Equatorial Guinea calls on oil producers to stand together

12862471804 8485ff598e zCollaboration of Organisation of the Petroleum Exporting Countries (OPEC) and non-OPEC producers in committing and adhering to oil production cuts resulted in the historic Declaration of Cooperation in 2017. (Image source: Benito La Malfa/Flickr)The ministry of Mines and Hydrocarbons of Equatorial Guinea has called for unity amongst oil producing countries ahead of the 175th ordinary meeting of the organisation of petroleum exporting countries in Vienna

The meeting will be a critical juncture for the organisation as it grapples with declining oil prices and a decision whether to prolong production cuts which stabilised global oil markets and brought the industry back from collapse, the ministry said in a statement.

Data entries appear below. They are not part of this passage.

Lemma check_node_clean (r : Repository (B := B)) id errs node : check_node sum64 r id errs node = Ok [] <-> errs = [] /\ node_intact r node.
Proof.
  unfold check_node, node_intact. destruct (String.eqb_spec (n_Type node) "file") as [Et|Et].
  { assert (forall o : outcome (list tree_fault), (try errs <- o; Ok (check_name id errs node)) = Ok [] <-> o = Ok [] /\ n_Name node <> "") as Hb.
    { intros [a|e|p]; cbn [mbind outcome_bind]; [rewrite !Ok_inj_iff; apply check_name_clean|split; [done|by intros [? _]]..]. }
    rewrite Hb, check_content_clean. rewrite Et. destruct (n_Content node) as [content|]; cbn [default].
    - split; [intros ((-> & HF) & Hn); split; [done|]; split; [done|left; by eauto]|].
      intros (-> & Hn & [(_ & c & [= <-] & HF)|[(Hd & _)|Hin]]); [done|done|set_solver].
    - split; [intros ((E & _) & _); by destruct errs|]. intros (_ & _ & [(_ & c & [= ] & _)|[(Hd & _)|Hin]]); [done|set_solver]. }
  destruct (String.eqb_spec (n_Type node) "dir") as [Ed|Ed].
  { rewrite Ed in *. destruct (n_Subtree node) as [t|].
    - destruct (IsNull t) eqn:En.
      + apply bool_decide_eq_true in En. rewrite Ok_inj_iff. split; [by destruct errs|].
        intros (_ & _ & [(? & _)|[(_ & t' & [= <-] & ?)|?]]); [done|done|set_solver].
      + apply IsNull_false in En. rewrite Ok_inj_iff, check_name_clean. split; [intros [-> ?]; split; [done|]; split; [done|right; left; eauto]|].
        by intros (-> & ? & _).
    - rewrite Ok_inj_iff. split; [by destruct errs|]. intros (_ & _ & [(? & _)|[(_ & t' & [= ] & _)|?]]); [done|set_solver]. }
  destruct (existsb _ _) eqn:Ex.
  - apply existsb_eqb in Ex. rewrite Ok_inj_iff, check_name_clean. split; [intros [-> ?]; auto|]. by intros (-> & ? & _).
  - rewrite Ok_inj_iff, check_name_clean. split; [intros [E _]; by destruct errs|].
    intros (_ & _ & [(? & _)|[(? & _)|Hin]]); [done|done|]. apply existsb_eqb in Hin. congruence.
Qed.

Lemma checkTree_clean (r : Repository (B := B)) id tree : checkTree sum64 r id tree = Ok [] <-> Forall (node_intact r) tree.
Proof.
  unfold checkTree. rewrite (ofold_clean _ (node_intact r)); [by split; [intros [_ ?]|]|]. intros errs node _. apply check_node_clean.
Qed.

Lemma tracked_no_trees (c : Checker B) w it id : tree_handle id ∉ c_contents (checkTreeWorker sum64 c w) it.
Proof.
  cbn. destruct (it.2) as [t|e|p]; [|apply not_elem_of_empty..]. destruct (trackUnused c); [|apply not_elem_of_empty].
  unfold tracked_blobs. rewrite elem_of_list_to_set, elem_of_concat_fmap. intros (node & _ & Hin). destruct (String.eqb _ _); [|by apply elem_of_nil in Hin].
  by apply list_elem_of_fmap in Hin as (b & [=] & _).
Qed.

Section Structure.
Context (json_UnmarshalTree : list byte -> outcome (list Node)) (json_UnmarshalSnapshot : list byte -> outcome Snapshot).

Abbreviation load_snapshot := (LoadSnapshot aes_Encrypt poly1305_Verify Hash zstd_DecodeAll json_UnmarshalSnapshot).
Abbreviation load_tree := (check_LoadTree aes_Encrypt poly1305_Verify Hash zstd_DecodeAll sum64 json_UnmarshalTree).

(** The trees of the snapshots. *)
Definition snapshot_root (c : Checker B) (id : ID) : Prop :=
  exists file sn, file ∈ c_snapshots c /\ load_snapshot (c_repo c) file.1 = Ok sn /\ sn_Tree sn = Some id.

Lemma snapshot_trees (c : Checker B) trees errs :
  loadSnapshotTreeIDs aes_Encrypt poly1305_Verify Hash zstd_DecodeAll json_UnmarshalSnapshot c = Ok (trees, errs) ->
  (forall id, id ∈ trees <-> snapshot_root c id) /\
  (errs = [] <-> forall file, file ∈ c_snapshots c -> exists sn, load_snapshot (c_repo c) file.1 = Ok sn).
Proof.
  unfold loadSnapshotTreeIDs, snapshot_root. enough (forall l ids0 errs0, 
    ofold (snapshot_tree aes_Encrypt poly1305_Verify Hash zstd_DecodeAll json_UnmarshalSnapshot (c_repo c)) (ids0, errs0) l = Ok (trees, errs) ->
    (forall id, id ∈ trees <-> id ∈ ids0 \/ exists file sn, file ∈ l /\ load_snapshot (c_repo c) file.1 = Ok sn /\ sn_Tree sn = Some id) /\
    (errs = [] <-> errs0 = [] /\ forall file, file ∈ l -> exists sn, load_snapshot (c_repo c) file.1 = Ok sn)) as H.
  { intros [H1 H2]%H. split; [intros id; rewrite H1; split; [intros [?%elem_of_nil|?]; done|auto]|]. rewrite H2. by split; [intros [_ ?]|]. }
  induction l as [|file l IH]; intros ids0 errs0; cbn [ofold].
  - intros [= -> ->]. split; [|by split; [intros ->; split; [|by intros ? ?%elem_of_nil]|intros [-> _]]].
    intros id. split; [auto|]. intros [?|(? & ? & ?%elem_of_nil & _)]; done.
  - intros ([ids1 errs1] & E1 & E2)%bind_Ok. revert E1 E2. unfold snapshot_tree at 1. destruct (load_snapshot (c_repo c) file.1) as [sn|e|p] eqn:El; [| |done].
    + destruct (sn_Tree sn) as [t|] eqn:Et; [|done]. intros [= <- <-] [H1 H2]%IH. split.
      * intros id. rewrite H1, elem_of_app, list_elem_of_singleton. setoid_rewrite elem_of_cons. split.
        -- intros [[?| ->]|(f & s & ? & ? & ?)]; [by left|right; exists file, sn; auto|right; exists f, s; auto].
        -- intros [?|(f & s & [->|?] & E & Es)]; [auto|left; right; congruence|right; by exists f, s].
      * rewrite H2. setoid_rewrite elem_of_cons. split; intros [-> Hf]; (split; [done|]); intros f; [intros [->|?]; eauto|auto].
    + intros [= <- <-] [H1 H2]%IH. split.
      * intros id. rewrite H1. setoid_rewrite elem_of_cons. split.
        -- intros [?|(f & s & ? & ? & ?)]; [by left|right; exists f, s; auto].
        -- intros [?|(f & s & [->|?] & E & Es)]; [auto|congruence|right; by exists f, s].
      * rewrite H2. split; [intros [E _]; by destruct errs0|]. intros [_ Hf]. destruct (Hf file ltac:(left)) as [sn E]. congruence.
Qed.
(* ===== verification/FsPath.v ===== *)
(** Paths of the file system: [filepath.Base], [filepath.Dir] and
    [fs.HasPathPrefix] (src/internal/fs/path_prefix.go), on systems whose paths have
    slashes and no volume names. *)

From S2P Require Import Prelude GoString.

#[local] Open Scope Z_scope.

Fixpoint drop_empty (l : list string) : list string :=
  match l with "" :: l => drop_empty l | _ => l end.

(** The last component, without slashes after it. *)
Definition filepath_Base (p : string) : string :=
  if String.eqb p "" then "." else match drop_empty (rev (split_on slash p)) with [] => "/" | c :: _ => c end.

(** All up to the last slash, cleaned. *)
Definition filepath_Dir (p : string) : string :=
  path_Clean (match rev (split_on slash p) with
              | [] | [_] => ""
              | _ :: rest => strings_Join "/" (rev rest) +:+ "/"
              end).

Definition filepath_IsAbs (p : string) : bool := rooted p.

(** The loop of [HasPathPrefix]; a round removes a component of [p]. *)
Fixpoint prefix_loop (fuel : nat) (base p : string) : bool :=
  match fuel with
  | O => false
  | S fuel =>
      let dir := filepath_Dir p in
      if String.eqb base dir then true else if String.eqb p dir then false else prefix_loop fuel base dir
  end.

Definition HasPathPrefix (base p : string) : bool :=
  if negb (Bool.eqb (filepath_IsAbs base) (filepath_IsAbs p)) then false
  else
    let base := path_Clean base in
    let p := path_Clean p in
    if String.eqb base p then true else prefix_loop (S (String.length p)) base p.

Example prefix_examples :
  HasPathPrefix "/a" "/a/b" = true /\ HasPathPrefix "/a" "/ab" = false /\ HasPathPrefix "/" "/x" = true /\ HasPathPrefix "a" "/a/b" = false.
Proof. done. Qed.

(** A relative path that leaves the base is taken to be below it when the base is
    the current directory. *)
Example prefix_of_dot : HasPathPrefix "." "../secret" = true.
Proof. done. Qed.

(** * Components *)

(** The components of a cleaned path. *)
Definition components (p : string) : list string := rev (clean_fold (rooted p) (split_on slash p) []).

Lemma has_slash_app a b : has_slash (a +:+ b) = has_slash a || has_slash b.
Proof. induction a as [|c a IH]; [done|]. change (String.String c a +:+ b) with (String.String c (a +:+ b)). cbn [has_slash]. by rewrite IH, orb_assoc. Qed.

Lemma components_clean p : clean_stack (rooted p) (rev (components p)).
Proof. unfold components. rewrite rev_involutive. apply clean_fold_stack; [apply split_on_no_slash|done]. Qed.

Lemma Join_app l m : l <> [] -> m <> [] -> strings_Join "/" (l ++ m) = strings_Join "/" l +:+ "/" +:+ strings_Join "/" m.
Proof.
  intros Hl Hm. induction l as [|x l IH]; [done|]. destruct l as [|y l]; [by destruct m|].
  change ((x :: y :: l) ++ m) with (x :: y :: (l ++ m)). rewrite !strings_Join_cons. change (y :: l ++ m) with ((y :: l) ++ m). rewrite IH by done.
  rewrite string_app_assoc. done.
Qed.

(** Splitting a string and joining it again. *)
Lemma Join_split s : strings_Join "/" (split_on slash s) = s.
Proof.
  induction s as [|c s IH]; [done|]. cbn [split_on]. destruct (Ascii.eqb_spec c slash) as [->|Hc].
  - destruct (split_on slash s) as [|w l] eqn:E; [by apply split_on_not_nil in E|]. rewrite strings_Join_cons, IH. done.
  - destruct (split_on slash s) as [|w l] eqn:E; [by apply split_on_not_nil in E|]. rewrite <- IH. by destruct l.
Qed.

Lemma Clean_components p : path_Clean p = render (rooted p) (components p).
Proof. apply path_Clean_render. Qed.

Lemma render_components root out : clean_stack root out -> rooted (render root (rev out)) = root /\ components (render root (rev out)) = rev out.
Proof. intros Hs. destruct (render_clean root out Hs) as (_ & Hr & Hf). split; [done|]. unfold components. by rewrite Hr, Hf. Qed.

Lemma render_stack_inj root out1 out2 : clean_stack root out1 -> clean_stack root out2 -> render root (rev out1) = render root (rev out2) -> out1 = out2.
Proof.
  intros H1 H2 E. destruct (render_components root out1 H1) as [_ E1]. destruct (render_components root out2 H2) as [_ E2].
  rewrite E, E2 in E1. by apply (f_equal (@rev string)) in E1; rewrite !rev_involutive in E1.
Qed.

Lemma Clean_slash x : path_Clean (x +:+ "/") = render (rooted (x +:+ "/")) (rev (clean_fold (rooted (x +:+ "/")) (split_on slash x) [])).
Proof.
  rewrite path_Clean_render. change "/" with ("" +:+ String.String slash "") at 3.
  change ("" +:+ String.String slash "") with (String.String slash ""). rewrite split_on_app, clean_fold_app. done.
Qed.

(** [Dir] removes the last component. *)
Lemma Dir_render root out : clean_stack root out -> filepath_Dir (render root (rev out)) = render root (rev (tail out)).
Proof.
  intros Hs. pose proof (clean_stack_comps _ _ Hs) as Hc. apply Forall_and in Hc as [Hns Hne]. unfold filepath_Dir. destruct out as [|c out]; [by destruct root|].
  cbn [tail rev] in *. apply Forall_app in Hns as [Hns Hcs]. apply Forall_app in Hne as [Hne Hce].
  assert (clean_stack root out) as Hs' by (by destruct Hs). pose proof (clean_fold_rev root out Hs') as Hfold.
  assert (split_on slash (render root (rev out ++ [c])) = (if root then [""] else []) ++ rev out ++ [c]) as ->.
  { unfold render. destruct root.
    - change ("/" +:+ strings_Join "/" (rev out ++ [c])) with ("" +:+ String.String slash (strings_Join "/" (rev out ++ [c]))).
      rewrite split_on_app, split_on_Join_comps; [done|by destruct (rev out)|by apply Forall_app].
    - destruct (rev out ++ [c]) as [|x l] eqn:E; [by destruct (rev out)|]. rewrite <- E, split_on_Join_comps; [done|by destruct (rev out)|by apply Forall_app]. }
  rewrite !rev_app_distr. cbn [rev app]. rewrite rev_involutive.
  destruct root; cbn [app rev].
  - destruct (out ++ [""]) as [|y l] eqn:E; [by destruct out|]. rewrite <- E, rev_app_distr. cbn [rev app].
    rewrite Clean_slash. destruct (rev out) as [|z zs] eqn:Er; [done|].
    assert (strings_Join "/" ("" :: z :: zs) = "" +:+ String.String slash (strings_Join "/" (z :: zs))) as -> by apply strings_Join_cons.
    rewrite split_on_app, split_on_Join_comps by done. change (rooted _) with true.
    change (clean_fold true (split_on slash "" ++ z :: zs) []) with (clean_fold true (z :: zs) []). by rewrite Hfold, Er.
  - rewrite app_nil_r. destruct out as [|y l]; [done|]. rewrite Clean_slash.
    rewrite split_on_Join_comps; [|by intros E; apply (f_equal (@length string)) in E; rewrite length_rev in E|done].
    assert (rooted (strings_Join "/" (rev (y :: l)) +:+ "/") = false) as ->; [|by rewrite Hfold].
    destruct (render_components false (y :: l) Hs') as [Hr _]. unfold render in Hr. destruct (rev (y :: l)) as [|z zs] eqn:Er; [by apply (f_equal (@length string)) in Er; rewrite length_rev in Er|].
    rewrite rooted_app; [done|]. intros E. rewrite E in Hr. apply Forall_cons in Hne as [Hz _]. destruct zs; [done|]. rewrite strings_Join_cons in E. by destruct z.
Qed.

Lemma length_render root out : clean_stack root out -> (length out <= String.length (render root (rev out)))%nat.
Proof.
  intros Hs. pose proof (clean_stack_comps _ _ Hs) as Hc. apply Forall_and in Hc as [_ Hne].
  assert (forall l : list string, Forall (fun c => c <> "") l -> (length l <= String.length (strings_Join "/" l))%nat) as Hg.
  { induction l as [|x [|y l] IH]; intros HF; [done| |].
    - apply Forall_cons in HF as [Hx _]. cbn. by destruct x; cbn; [|lia].
    - apply Forall_cons in HF as [Hx HF]. rewrite strings_Join_cons, string_length_app. specialize (IH HF). cbn in IH |- *. lia. }
  specialize (Hg _ Hne). rewrite length_rev in Hg. unfold render. destruct root; [rewrite string_length_app; lia|]. destruct (rev out) eqn:E; [|done].
  apply (f_equal (@length string)) in E. rewrite length_rev in E. cbn in E |- *. lia.
Qed.

Lemma prefix_snoc_cases {A} (l k : list A) x : l `prefix_of` k ++ [x] -> l = k ++ [x] \/ l `prefix_of` k.
Proof.
  intros [k' E]. destruct k' as [|y k' _] using rev_ind; [left; by rewrite app_nil_r in E|right].
  rewrite app_assoc in E. apply app_inj_tail in E as [-> _]. by exists k'.
Qed.

Lemma prefix_loop_spec root fuel base out :
  clean_stack root base -> clean_stack root out -> (length out < fuel)%nat ->
  prefix_loop fuel (render root (rev base)) (render root (rev out)) = true <-> rev base `prefix_of` rev (tail out).
Proof.
  intros Hb. revert out. induction fuel as [|fuel IH]; intros out Ho Hl; [lia|]. cbn [prefix_loop]. rewrite Dir_render by done.
  assert (clean_stack root (tail out)) as Ht by (by destruct out as [|c out]; [|destruct Ho]).
  destruct (String.eqb_spec (render root (rev base)) (render root (rev (tail out)))) as [E|E].
  { apply render_stack_inj in E as ->; [|done..]. done. }
  assert (rev base <> rev (tail out)) as Hne by (intros E'; by rewrite E' in E).
  destruct (String.eqb_spec (render root (rev out)) (render root (rev (tail out)))) as [E2|E2].
  - apply render_stack_inj in E2; [|done..]. destruct out as [|c out]; [|by apply (f_equal length) in E2; cbn in E2; lia]. cbn [tail rev] in *.
    split; [done|]. intros Hp. apply prefix_nil_inv in Hp. done.
  - destruct out as [|c out]; [done|]. cbn [tail] in *. rewrite IH by (done || cbn in Hl; lia). destruct out as [|c' out]; [done|]. cbn [tail rev].
    split; intros Hp; [by apply prefix_app_r|]. apply prefix_snoc_cases in Hp. cbn [rev tail] in Hne. by destruct Hp.
Qed.

(** [HasPathPrefix] compares the components of the cleaned paths: those of the base
    come first in those of the path, both being absolute or both relative. *)
Theorem HasPathPrefix_spec (base p : string) :
  HasPathPrefix base p = true <-> rooted base = rooted p /\ components base `prefix_of` components p.
Proof.
  unfold HasPathPrefix, filepath_IsAbs. rewrite !Clean_components.
  destruct (Bool.eqb (rooted base) (rooted p)) eqn:Er; cbn [negb]; [apply Bool.eqb_prop in Er|apply Bool.eqb_false_iff in Er; split; [done|by intros [? _]]].
  rewrite Er. pose proof (components_clean p) as Hp. pose proof (components_clean base) as Hb. rewrite Er in Hb.
  rewrite <- (rev_involutive (components base)), <- (rev_involutive (components p)).
  set (ob := rev (components base)) in *. set (op := rev (components p)) in *.
  destruct (String.eqb_spec (render (rooted p) (rev ob)) (render (rooted p) (rev op))) as [E|E].
  - apply render_stack_inj in E as ->; [|done..]. by split.
  - rewrite prefix_loop_spec by (done || pose proof (length_render _ _ Hp); lia).
    assert (rev ob <> rev op) as Hne by (intros E'; by rewrite E' in E). destruct op as [|c op]; cbn [tail rev].
    + split; [by split|]. intros [_ Hpre]. done.
    + split; [intros Hpre; split; [done|by apply prefix_app_r]|]. intros [_ Hpre]. apply prefix_snoc_cases in Hpre as [?|?]; [|done].
      by cbn [rev] in Hne.
Qed.

(** * Joining *)

Lemma Join_components root out name : clean_stack root out -> good_comp name -> path_Join [render root (rev out); name] = render root (rev out ++ [name]).
Proof.
  intros Hs Hg. destruct (render_clean root out Hs) as (Hne & Hr & Hf). pose proof Hg as (Hn & _ & _ & Hslash).
  rewrite path_Join_render; [|by repeat constructor|done].
  unfold elems_stack. change (elems_root [render root (rev out); name]) with (rooted (render root (rev out))). rewrite Hr. cbn [fmap list_fmap concat].
  rewrite app_nil_r, clean_fold_app, Hf, split_on_single by done. cbn [clean_fold fold_left]. rewrite clean_step_good by done. done.
Qed.

(** A name that is its own base below the root is a component, or the root. *)
Lemma Base_of_name name : filepath_Base (path_Join ["/"; name]) = name -> good_comp name \/ name = "/".
Proof.
  intros H. destruct (decide (name = "")) as [->|Hne]; [done|].
  rewrite path_Join_render in H; [|by repeat constructor|done]. cbn [elems_root] in H. change (rooted "/") with true in H.
  pose proof (elems_stack_clean ["/"; name]) as Hs. cbn [elems_root] in Hs. change (rooted "/") with true in Hs.
  set (out := elems_stack ["/"; name]) in *. unfold filepath_Base in H. destruct out as [|c out]; [right; by cbn in H|].
  assert (good_comp c) as Hc by (destruct Hs as [_ [?|(_ & ? & _)]]; [done|discriminate]). left.
  pose proof (clean_stack_comps _ _ Hs) as Hc'. apply Forall_and in Hc' as [Hns _]. cbn [rev] in *.
  destruct (String.eqb_spec (render true (rev out ++ [c])) "") as [E|_]; [by destruct (render_clean true (c :: out) Hs) as (Hx & _)|].
  change (render true (rev out ++ [c])) with ("" +:+ String.String slash (strings_Join "/" (rev out ++ [c]))) in H.
  rewrite split_on_app, split_on_Join_comps in H by (done || by destruct (rev out)). rewrite !rev_app_distr in H. cbn [rev app] in H.
  destruct Hc as (Hc1 & Hc2). cbn [drop_empty] in H. destruct c as [|x c]; [done|]. by subst name.
Qed.

(** ** Rooted paths *)

Lemma good_stack root l : Forall good_comp l -> clean_stack root (rev l).
Proof.
  intros H. induction l as [|c l IH] using rev_ind; [done|]. apply Forall_app in H as [Hl Hc].
  rewrite rev_app_distr. split; [by apply IH|left]. by inversion Hc.
Qed.

Lemma rooted_components p : rooted p = true -> Forall good_comp (components p).
Proof.
  intros Hr. pose proof (components_clean p) as Hs. rewrite Hr in Hs. rewrite <- (rev_involutive (components p)). apply Forall_rev.
  induction (rev (components p)) as [|c l IH]; [constructor|]. destruct Hs as [Hs [Hc|(_ & ? & _)]]; [|done]. constructor; [done|by apply IH].
Qed.

Lemma components_render l : Forall good_comp l -> rooted (render true l) = true /\ components (render true l) = l.
Proof. intros Hl. destruct (render_components true _ (good_stack true l Hl)) as [R1 R2]. by rewrite rev_involutive in R1, R2. Qed.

Equatorial Guinea stands with OPEC and Non-OPEC countries, pledging continued support to the strong leadership demonstrated by the members and Secretary General of OPEC, Mohammed Barkindo, in a complex period for the oil and gas industry, the Ministry stated.

Gabriel Mbaga Obiang Lima, minister of Mines and Hydrocarbons, said, “Never in the history of the oil industry has unity amongst producing nations been more important. We call on oil producers to stand together and in solidarity with OPEC and under the leadership of our brother Barkindo, in our efforts to maintain balance and stability in oil markets.”

The country joined OPEC in 2017, after signing on to the production cuts deal initially as a non-OPEC member in 2016. After the 2014 crash, its oil-dependent economy went into recession.

Heading into 2019, the African nation is looking ahead at US$2.4bn of foreign investment and eight exploration wells to be drilled, the ministry added. The country’s hopes for 2019 are not unique within Africa, which has hosted some of the world’s biggest recent oil discoveries and is welcoming several new producers, including Senegal, Uganda, Mauritania and Mozambique.

A collaboration of OPEC and non-OPEC producers in committing and adhering to oil production cuts resulted in the historic Declaration of Cooperation in 2017. The landmark agreement is largely credited with stabilising oil markets and triggering a new wave of investment in oil exploration, which is crucial for African countries like Equatorial Guinea.

“Just two years ago, the oil and gas industry was in turmoil and new investments in the industry were put on hold or cancelled altogether. But the markets have experienced a remarkable recovery due in large part to the commitment of all OPEC and Non-OPEC countries in the historic Declaration of Cooperation. In this environment, oil and gas companies are emerging from the downturn stronger and more efficient. Investors are actively seeking fresh opportunities,” the minister added.